*PROBLEM STATEMENT*
Repeat the lines of the data that follow, please, starting at the first and stopping after the one with "Lemma calm_read path : calm (read path).".

[Collected data]
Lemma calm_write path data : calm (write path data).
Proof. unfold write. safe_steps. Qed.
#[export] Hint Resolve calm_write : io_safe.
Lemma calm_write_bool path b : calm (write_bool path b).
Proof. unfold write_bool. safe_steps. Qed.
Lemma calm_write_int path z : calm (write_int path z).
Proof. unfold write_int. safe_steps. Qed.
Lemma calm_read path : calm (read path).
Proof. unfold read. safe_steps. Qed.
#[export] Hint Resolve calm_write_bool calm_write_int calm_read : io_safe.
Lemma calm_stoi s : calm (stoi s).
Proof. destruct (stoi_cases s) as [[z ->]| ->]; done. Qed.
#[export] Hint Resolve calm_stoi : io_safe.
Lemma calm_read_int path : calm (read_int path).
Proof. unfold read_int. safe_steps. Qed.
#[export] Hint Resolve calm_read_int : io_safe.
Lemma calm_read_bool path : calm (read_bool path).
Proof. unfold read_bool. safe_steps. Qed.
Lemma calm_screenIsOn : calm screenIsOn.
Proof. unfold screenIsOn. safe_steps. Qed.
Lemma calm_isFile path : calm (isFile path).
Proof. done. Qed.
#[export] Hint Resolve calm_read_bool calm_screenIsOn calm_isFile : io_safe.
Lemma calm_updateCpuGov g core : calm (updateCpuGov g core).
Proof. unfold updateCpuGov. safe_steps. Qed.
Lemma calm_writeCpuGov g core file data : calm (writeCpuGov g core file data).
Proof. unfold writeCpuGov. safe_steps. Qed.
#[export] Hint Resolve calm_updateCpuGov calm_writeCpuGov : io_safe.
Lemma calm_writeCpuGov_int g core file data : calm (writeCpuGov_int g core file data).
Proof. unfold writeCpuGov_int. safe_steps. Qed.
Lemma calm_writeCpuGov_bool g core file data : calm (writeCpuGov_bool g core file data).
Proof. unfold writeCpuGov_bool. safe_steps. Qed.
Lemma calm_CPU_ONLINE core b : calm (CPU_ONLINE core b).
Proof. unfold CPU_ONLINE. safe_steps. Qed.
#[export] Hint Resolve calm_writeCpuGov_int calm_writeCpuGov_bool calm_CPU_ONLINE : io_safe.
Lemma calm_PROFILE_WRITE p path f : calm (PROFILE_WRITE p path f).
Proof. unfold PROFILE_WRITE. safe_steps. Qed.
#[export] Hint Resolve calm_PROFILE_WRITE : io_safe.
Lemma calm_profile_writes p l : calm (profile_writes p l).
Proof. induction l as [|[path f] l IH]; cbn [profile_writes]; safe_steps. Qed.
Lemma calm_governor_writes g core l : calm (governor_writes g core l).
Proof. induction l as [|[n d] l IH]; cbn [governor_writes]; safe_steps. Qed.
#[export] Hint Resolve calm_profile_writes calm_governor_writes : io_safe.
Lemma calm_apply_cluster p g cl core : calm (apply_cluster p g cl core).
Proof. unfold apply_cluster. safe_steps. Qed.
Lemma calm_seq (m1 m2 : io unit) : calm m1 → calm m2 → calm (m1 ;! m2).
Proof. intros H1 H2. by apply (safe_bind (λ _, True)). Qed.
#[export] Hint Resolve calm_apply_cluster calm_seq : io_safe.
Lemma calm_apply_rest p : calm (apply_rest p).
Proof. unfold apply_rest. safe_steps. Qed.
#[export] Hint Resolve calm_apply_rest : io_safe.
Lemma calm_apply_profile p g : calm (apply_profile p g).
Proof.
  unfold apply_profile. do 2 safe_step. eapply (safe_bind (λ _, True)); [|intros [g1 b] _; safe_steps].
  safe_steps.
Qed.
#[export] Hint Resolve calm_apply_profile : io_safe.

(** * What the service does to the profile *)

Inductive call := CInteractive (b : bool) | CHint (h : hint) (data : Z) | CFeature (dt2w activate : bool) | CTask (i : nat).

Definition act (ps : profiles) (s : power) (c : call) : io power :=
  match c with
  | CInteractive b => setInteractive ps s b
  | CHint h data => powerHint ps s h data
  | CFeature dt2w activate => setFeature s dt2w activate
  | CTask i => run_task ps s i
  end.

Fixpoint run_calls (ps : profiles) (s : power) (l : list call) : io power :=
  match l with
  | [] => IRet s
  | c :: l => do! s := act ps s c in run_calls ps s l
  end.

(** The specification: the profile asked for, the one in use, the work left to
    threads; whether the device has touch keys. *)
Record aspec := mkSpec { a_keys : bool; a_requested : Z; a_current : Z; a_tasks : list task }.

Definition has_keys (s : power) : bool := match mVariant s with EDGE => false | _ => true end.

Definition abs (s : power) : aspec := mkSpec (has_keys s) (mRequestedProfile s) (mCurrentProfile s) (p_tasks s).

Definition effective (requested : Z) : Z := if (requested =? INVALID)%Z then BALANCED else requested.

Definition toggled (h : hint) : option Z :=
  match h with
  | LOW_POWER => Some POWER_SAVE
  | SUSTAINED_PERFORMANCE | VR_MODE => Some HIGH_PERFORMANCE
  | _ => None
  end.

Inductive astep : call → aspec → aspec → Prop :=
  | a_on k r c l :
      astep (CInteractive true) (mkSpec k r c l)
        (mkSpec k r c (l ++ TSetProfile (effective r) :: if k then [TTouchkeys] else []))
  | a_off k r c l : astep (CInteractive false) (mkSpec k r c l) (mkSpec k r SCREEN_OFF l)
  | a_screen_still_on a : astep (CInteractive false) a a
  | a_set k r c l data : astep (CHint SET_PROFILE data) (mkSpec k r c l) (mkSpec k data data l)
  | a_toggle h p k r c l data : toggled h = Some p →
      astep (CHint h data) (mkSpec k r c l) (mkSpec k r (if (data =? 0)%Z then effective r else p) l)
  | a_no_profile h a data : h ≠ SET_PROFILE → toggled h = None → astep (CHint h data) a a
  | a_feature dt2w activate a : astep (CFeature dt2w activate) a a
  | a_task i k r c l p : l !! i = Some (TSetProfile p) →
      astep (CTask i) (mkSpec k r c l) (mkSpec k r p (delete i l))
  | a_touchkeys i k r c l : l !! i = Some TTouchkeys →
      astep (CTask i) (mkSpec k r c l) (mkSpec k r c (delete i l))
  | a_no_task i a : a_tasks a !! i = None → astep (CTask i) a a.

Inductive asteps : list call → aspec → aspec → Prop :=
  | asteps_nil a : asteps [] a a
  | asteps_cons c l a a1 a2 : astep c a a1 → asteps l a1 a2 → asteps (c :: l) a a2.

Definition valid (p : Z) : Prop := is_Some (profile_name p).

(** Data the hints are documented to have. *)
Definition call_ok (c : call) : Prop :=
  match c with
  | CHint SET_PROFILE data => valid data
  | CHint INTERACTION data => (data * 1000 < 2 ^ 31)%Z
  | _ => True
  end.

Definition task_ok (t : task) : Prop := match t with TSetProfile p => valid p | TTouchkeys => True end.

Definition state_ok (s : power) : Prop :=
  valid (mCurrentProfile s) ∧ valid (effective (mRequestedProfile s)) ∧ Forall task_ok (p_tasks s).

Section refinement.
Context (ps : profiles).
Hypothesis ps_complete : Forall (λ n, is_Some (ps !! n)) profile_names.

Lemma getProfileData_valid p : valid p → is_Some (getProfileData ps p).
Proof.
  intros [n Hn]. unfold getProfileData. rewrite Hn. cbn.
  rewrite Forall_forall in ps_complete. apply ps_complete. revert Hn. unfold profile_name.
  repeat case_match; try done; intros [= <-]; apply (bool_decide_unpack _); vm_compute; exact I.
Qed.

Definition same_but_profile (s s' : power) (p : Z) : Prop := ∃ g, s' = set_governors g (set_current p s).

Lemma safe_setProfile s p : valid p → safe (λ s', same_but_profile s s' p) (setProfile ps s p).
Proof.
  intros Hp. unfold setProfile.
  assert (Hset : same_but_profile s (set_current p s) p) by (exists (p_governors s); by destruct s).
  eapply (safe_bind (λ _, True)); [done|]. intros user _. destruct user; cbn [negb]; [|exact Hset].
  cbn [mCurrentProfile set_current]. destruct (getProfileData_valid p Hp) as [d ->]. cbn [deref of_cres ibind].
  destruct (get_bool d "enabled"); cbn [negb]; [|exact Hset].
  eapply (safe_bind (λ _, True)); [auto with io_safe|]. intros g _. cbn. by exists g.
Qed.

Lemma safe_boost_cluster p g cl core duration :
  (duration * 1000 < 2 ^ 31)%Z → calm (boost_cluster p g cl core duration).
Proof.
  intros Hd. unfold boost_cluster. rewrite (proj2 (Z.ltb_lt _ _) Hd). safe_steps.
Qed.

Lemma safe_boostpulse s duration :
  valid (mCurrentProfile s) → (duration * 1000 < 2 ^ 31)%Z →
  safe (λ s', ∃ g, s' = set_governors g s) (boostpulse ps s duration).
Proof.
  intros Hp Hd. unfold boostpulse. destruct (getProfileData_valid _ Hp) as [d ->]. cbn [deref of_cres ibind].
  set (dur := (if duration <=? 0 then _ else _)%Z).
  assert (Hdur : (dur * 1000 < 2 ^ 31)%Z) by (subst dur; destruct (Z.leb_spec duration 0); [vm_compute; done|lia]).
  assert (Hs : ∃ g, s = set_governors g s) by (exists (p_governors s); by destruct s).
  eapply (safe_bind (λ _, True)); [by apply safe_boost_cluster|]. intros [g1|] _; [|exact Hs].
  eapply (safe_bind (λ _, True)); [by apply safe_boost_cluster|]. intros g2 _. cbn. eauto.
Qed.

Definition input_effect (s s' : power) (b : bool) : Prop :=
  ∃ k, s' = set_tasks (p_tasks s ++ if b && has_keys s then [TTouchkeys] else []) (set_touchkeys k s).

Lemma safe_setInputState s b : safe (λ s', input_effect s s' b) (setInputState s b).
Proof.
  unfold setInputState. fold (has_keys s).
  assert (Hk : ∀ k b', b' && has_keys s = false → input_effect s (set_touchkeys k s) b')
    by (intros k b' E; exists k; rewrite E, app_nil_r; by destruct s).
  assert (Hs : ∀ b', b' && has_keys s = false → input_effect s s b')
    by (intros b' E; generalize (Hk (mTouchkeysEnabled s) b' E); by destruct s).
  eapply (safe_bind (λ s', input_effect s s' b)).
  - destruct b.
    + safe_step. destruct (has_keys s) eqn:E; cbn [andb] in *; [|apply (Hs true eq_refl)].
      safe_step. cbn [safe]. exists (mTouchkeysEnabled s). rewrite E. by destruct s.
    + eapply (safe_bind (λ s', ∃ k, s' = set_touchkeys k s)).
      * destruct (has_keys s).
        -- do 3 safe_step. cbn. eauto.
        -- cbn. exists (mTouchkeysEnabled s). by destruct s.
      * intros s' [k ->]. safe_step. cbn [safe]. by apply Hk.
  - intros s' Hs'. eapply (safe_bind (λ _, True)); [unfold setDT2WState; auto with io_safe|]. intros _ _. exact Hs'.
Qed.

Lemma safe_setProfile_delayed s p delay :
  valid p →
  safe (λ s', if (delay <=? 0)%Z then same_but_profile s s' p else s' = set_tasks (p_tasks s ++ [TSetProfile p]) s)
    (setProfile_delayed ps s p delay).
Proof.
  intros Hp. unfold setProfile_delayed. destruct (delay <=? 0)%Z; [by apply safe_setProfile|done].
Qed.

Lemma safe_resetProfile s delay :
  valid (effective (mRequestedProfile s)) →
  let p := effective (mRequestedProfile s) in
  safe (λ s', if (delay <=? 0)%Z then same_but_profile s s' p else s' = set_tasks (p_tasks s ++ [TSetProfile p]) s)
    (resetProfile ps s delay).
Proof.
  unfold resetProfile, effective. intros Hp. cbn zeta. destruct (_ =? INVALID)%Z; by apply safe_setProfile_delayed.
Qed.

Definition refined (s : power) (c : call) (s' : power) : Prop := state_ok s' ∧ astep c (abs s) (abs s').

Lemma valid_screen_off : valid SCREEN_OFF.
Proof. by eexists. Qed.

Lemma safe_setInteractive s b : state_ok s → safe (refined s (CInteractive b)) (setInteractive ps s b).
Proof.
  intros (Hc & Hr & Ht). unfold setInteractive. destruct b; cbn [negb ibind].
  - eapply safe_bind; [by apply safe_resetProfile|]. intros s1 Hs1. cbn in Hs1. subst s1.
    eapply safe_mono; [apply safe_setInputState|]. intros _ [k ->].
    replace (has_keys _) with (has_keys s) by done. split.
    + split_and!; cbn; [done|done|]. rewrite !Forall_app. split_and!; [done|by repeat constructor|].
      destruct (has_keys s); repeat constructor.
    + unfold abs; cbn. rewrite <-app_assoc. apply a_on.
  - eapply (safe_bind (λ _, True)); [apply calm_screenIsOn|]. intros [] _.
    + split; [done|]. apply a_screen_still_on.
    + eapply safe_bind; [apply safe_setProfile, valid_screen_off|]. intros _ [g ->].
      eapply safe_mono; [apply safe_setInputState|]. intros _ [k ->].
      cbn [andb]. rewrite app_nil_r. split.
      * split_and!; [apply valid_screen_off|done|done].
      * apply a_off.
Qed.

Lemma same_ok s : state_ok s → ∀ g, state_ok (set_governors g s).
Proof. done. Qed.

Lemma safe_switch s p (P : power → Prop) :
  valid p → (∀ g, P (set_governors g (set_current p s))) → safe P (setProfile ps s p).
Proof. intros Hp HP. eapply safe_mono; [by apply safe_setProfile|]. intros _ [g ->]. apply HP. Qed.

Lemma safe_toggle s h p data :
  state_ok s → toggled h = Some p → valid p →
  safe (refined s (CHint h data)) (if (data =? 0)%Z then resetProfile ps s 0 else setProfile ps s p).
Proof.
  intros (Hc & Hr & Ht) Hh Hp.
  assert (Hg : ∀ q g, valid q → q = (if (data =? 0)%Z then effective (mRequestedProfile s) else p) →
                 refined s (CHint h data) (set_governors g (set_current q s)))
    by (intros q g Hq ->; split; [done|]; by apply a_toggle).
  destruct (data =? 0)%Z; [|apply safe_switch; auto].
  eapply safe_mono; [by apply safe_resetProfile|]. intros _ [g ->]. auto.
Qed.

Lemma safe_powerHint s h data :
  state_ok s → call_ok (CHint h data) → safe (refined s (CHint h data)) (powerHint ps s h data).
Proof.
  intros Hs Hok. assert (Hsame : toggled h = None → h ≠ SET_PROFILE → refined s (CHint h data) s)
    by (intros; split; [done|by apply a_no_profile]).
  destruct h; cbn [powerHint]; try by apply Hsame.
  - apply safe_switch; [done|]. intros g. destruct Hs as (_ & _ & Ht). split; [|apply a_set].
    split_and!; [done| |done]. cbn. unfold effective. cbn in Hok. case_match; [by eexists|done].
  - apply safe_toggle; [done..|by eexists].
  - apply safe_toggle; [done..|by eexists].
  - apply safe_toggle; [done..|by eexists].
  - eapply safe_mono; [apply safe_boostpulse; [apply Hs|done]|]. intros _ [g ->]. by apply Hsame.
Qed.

*WORKED SOLUTION*
Lemma calm_write path data : calm (write path data).
Proof. unfold write. safe_steps. Qed.
#[export] Hint Resolve calm_write : io_safe.
Lemma calm_write_bool path b : calm (write_bool path b).
Proof. unfold write_bool. safe_steps. Qed.
Lemma calm_write_int path z : calm (write_int path z).
Proof. unfold write_int. safe_steps. Qed.
Lemma calm_read path : calm (read path).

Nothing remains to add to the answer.